You showed up astatine Stanford arsenic a coder. How did you extremity up breaking 1 of the biggest stories successful the university’s history earlier your freshman twelvemonth was moreover over?
I arrived reasoning tech and entrepreneurship was the way for me. I joined the student hackathon, Tree Hacks, helped tally it, skipped up to the CS weeder class. But my grandfather, pinch whom I was very close, had passed distant a fewer weeks earlier I arrived, and he talked about moving connected the student insubstantial much than anyone I’d ever known. So I joined the student insubstantial to consciousness connected to him — it was expected to beryllium a hobby, a measurement to meet group and research campus.
Very quickly things spiraled from there. My first fewer stories sewage much reception than we’d imagined, tips started flooding in, and 1 led maine to a pseudonymous website called PubPeer, wherever scientists dissect published research. There were comments, 7 years aged astatine the time, suspecting that papers co-authored by Stanford’s president, Marc Tessier-Lavigne, had images that were duplicated, spliced, aliases different irregular. I was a period into my clip astatine Stanford erstwhile that investigation began, and by the clip I was backmost for sophomore year, the president had resigned.

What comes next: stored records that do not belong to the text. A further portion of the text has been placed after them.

(** The queue after the due batches have been destroyed and [head] has been
    stored in [queueHead]. *)
Definition drained (q : QueueState) (deadline : TimePoint)
    (head : FutureAlsaEvents) : QueueState :=
  {| carryOnFlag := carryOnFlag q;
     stateFlag := stateFlag q;
     currentEventBatchCount :=
       currentEventBatchCount q
       - Z.of_nat (List.length (due deadline (queueHead q)));
     queueHead := head |}.

(** Two facts that hold between any two operations of a running program:
    the counter is the number of batches in the chain, and a stopped queue has
    no head. *)
Definition counter_exact (q : QueueState) : Prop :=
  currentEventBatchCount q = Z.of_nat (List.length (batches (queueHead q))).

Definition stopped_is_empty (q : QueueState) : Prop :=
  stateFlag q = stopped -> queueHead q = Invalid.

(** A future behind which nothing has been received yet. *)
Definition nothing_received (f : FutureAlsaEvents) : Prop :=
  batches f = [] /\ nobody_packing f = true.

(** The time stamps of the chain are not earlier than [lo], not later than
    the clock, and never decrease along the chain; a task that is packing is
    the last one that has received anything. *)
Fixpoint stamped_in_turn (clock lo : TimePoint) (f : FutureAlsaEvents) : Prop :=
  match f with
  | Batch next _ timeStamp =>
      lo <= timeStamp /\ timeStamp <= clock /\
      stamped_in_turn clock timeStamp next
  | Packing next _ => nothing_received next
  | _ => True
  end.

(** The calls of the closure that deliver a list of batches. *)
Definition deliveries (bs : list (EventList * TimePoint))
    : list (snd_seq_event_t * TimePoint) :=
  flat_map (fun b => map (fun event => (event, snd b)) (fst b)) bs.

(** Running a closure over a list of calls, and the closure that writes the
    calls it receives into a log. *)
Definition run_calls {U : Type} (closure : processCallback U)
    (calls : list (snd_seq_event_t * TimePoint)) (u : U) : U :=
  fold_left (fun acc call => closure (fst call) (snd call) acc) calls u.

Definition log_call : processCallback (list (snd_seq_event_t * TimePoint)) :=
  fun event timeStamp log => log ++ [(event, timeStamp)].

Definition timeStamps (f : FutureAlsaEvents) : list TimePoint :=
  map snd (batches f).

(** *** Further vocabulary *)

(** Every future of the chain has a shared state, and none holds the
    [InterruptedException] of a listener that was told to stop. *)
Fixpoint live (f : FutureAlsaEvents) : bool :=
  match f with
  | Invalid => false
  | Raised InterruptedException => false
  | Raised _ => true
  | Polling => true
  | Packing next _ => live next
  | Batch next _ _ => live next
  end.

(** Every list of events held in the chain is non-empty, and no batch is
    stamped later than [clock]. *)
Fixpoint well_stamped (clock : TimePoint) (f : FutureAlsaEvents) : Prop :=
  match f with
  | Batch next eventList timeStamp =>
      eventList <> [] /\ timeStamp <= clock /\ well_stamped clock next
  | Packing next events => events <> [] /\ well_stamped clock next
  | _ => True
  end.

End WithEvents.

Arguments FutureAlsaEvents : clear implicits.
Arguments QueueState : clear implicits.
Arguments EventList : clear implicits.
Arguments processCallback : clear implicits.
Arguments SequencerCell : clear implicits.
Arguments snd_seq_t : clear implicits.
Arguments System : clear implicits.

End alsaReceiverQueue.

Module jackClient.

Definition TimePoint : Type := Z.
Definition SysTimeUnits : Type := Z.

(** Modelled from the spec: [sys_clock.h] is not among the sources.  The spec
    gives the clock a nanosecond unit, so a microsecond is 1000 units. *)
Definition microsecond : SysTimeUnits := 1000.

Definition JITTER_COMPENSATION : SysTimeUnits := 500 * microsecond.

(** Modelled from the spec: [frames2duration] is declared in [jack_client.h],
    which is not among the sources.  It is the duration of a number of frames
    at the sample rate of the engine. *)
Definition frames2duration (sampleRate : positive) (frames : N) : SysTimeUnits :=
  Z.of_N frames * (1000000 * microsecond) / Z.pos sampleRate.

(** The value of an [int] after an arithmetic operation of
    [std::atomic<int>], which wraps around in two's complement. *)
Definition wrap_int (z : Z) : Z := (z + 2 ^ 31) mod 2 ^ 32 - 2 ^ 31.
Lemma resumed_run_any_batch_size_witness :
  exists (w2 : World) (out : list string),
    Scenario.run always_fails
        (with_batch_size (with_resumption (Scenario.args "in.jsonl" true 2)) 3)
        Scenario.three_prompts
        (set_output Scenario.resumed
           (map (record_line Scenario.json_dumps) Scenario.documents)) =
      (w2, Ok tt) /\
    output_file
      (set_output Scenario.resumed
         (map (record_line Scenario.json_dumps) Scenario.documents)) =
      Some out /\
    output_file w2 = Some out /\
    calls w2 =
      calls (set_output Scenario.resumed
               (map (record_line Scenario.json_dumps) Scenario.documents)).
Proof.
  apply (resumed_run_any_batch_size always_fails Scenario.clock
           Scenario.model_name Scenario.json_dumps Scenario.json_loads
           Scenario.json_loads_prompt (Scenario.args "in.jsonl" true 2)
           Scenario.three_prompts Scenario.resumed
           (set_output Scenario.resumed
              (map (record_line Scenario.json_dumps) Scenario.documents))
           Scenario.full_store 3).
  - cbn; lia.
  - lia.
  - vm_compute; reflexivity.
  - vm_compute; reflexivity.
  - intros p r Hr. unfold Scenario.full_store in Hr.
    apply lookup_insert_Some in Hr as [[_ <-] | [_ Hr]]; [reflexivity |].
    apply lookup_insert_Some in Hr as [[_ <-] | [_ Hr]]; [reflexivity |].
    apply lookup_insert_Some in Hr as [[_ <-] | [_ Hr]]; [reflexivity |].
    rewrite lookup_empty in Hr. discriminate Hr.
Defined.

Lemma complete_run_same_prompt_same_line_witness :
  is_Some
    (map (record_line Scenario.json_dumps)
       [Scenario.recA; Scenario.recB; Scenario.recA] !! 0%nat) /\
  map (record_line Scenario.json_dumps)
    [Scenario.recA; Scenario.recB; Scenario.recA] !! 0%nat =
  map (record_line Scenario.json_dumps)
    [Scenario.recA; Scenario.recB; Scenario.recA] !! 2%nat.
Proof.
  apply (complete_run_same_prompt_same_line always_fails Scenario.clock
           Scenario.model_name Scenario.json_dumps Scenario.json_loads
           Scenario.json_loads_prompt (Scenario.args "in.jsonl" true 2)
           Cases.repeated_prompts Scenario.resumed
           (set_output Scenario.resumed
              (map (record_line Scenario.json_dumps)
                 [Scenario.recA; Scenario.recB; Scenario.recA]))
           ["A"; "B"; "A"]
           (map (record_line Scenario.json_dumps)
              [Scenario.recA; Scenario.recB; Scenario.recA])
           0%nat 2%nat "A");
    [cbn; lia | vm_compute; reflexivity | reflexivity | reflexivity
    | reflexivity | reflexivity].
Defined.

Lemma split_batches_single_witness :
  split_batches ["A"; "B"; "C"] 5 = Ok [["A"; "B"; "C"]].
Proof.
  apply (split_batches_single ["A"; "B"; "C"] 5); [discriminate | cbn; lia].
Defined.

Lemma config_fallbacks_witness :
  Config.openai_base_url Cases.empty_env = Config.default_base_url /\
  Config.model_name Cases.empty_env = EmptyString.
Proof.
  split; [reflexivity |].
  apply (proj2 (proj1 (proj2 (config_fallbacks Cases.empty_env)))).
  reflexivity.
Defined.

Were you warned disconnected the story?
Multiple times, earlier I’d moreover published my first article. People warned maine that Tessier-Lavigne was a personification of very precocious integrity pinch a sterling estimation — that I didn’t want to do this, that it was going to spot maine successful a very uncomfortable position wrong the institution. Which, of course, was not wrong. Over the people of the adjacent 10 months, arsenic the communicative widened, the pushback grew steeper. Within 24 hours of my first story, the committee of trustees announced their ain investigation. I quickly learned that 1 of the committee members overseeing it had an $18 cardinal finance successful Denali Therapeutics, the biotech institution Tessier-Lavigne co-founded. And the connection announcing the investigation praised his “integrity and honor”— successful an investigation that was theoretically looking into his technological integrity. So the investigation itself became an entity of reporting. Tessier-Lavigne ne'er erstwhile straight responded to a petition for remark during my freshman year. Eventually he began sending missives to each of the module — which included each of my professors — describing my reporting arsenic “breathtakingly outrageous and replete pinch falsehoods.” And past I began proceeding much from his lawyers.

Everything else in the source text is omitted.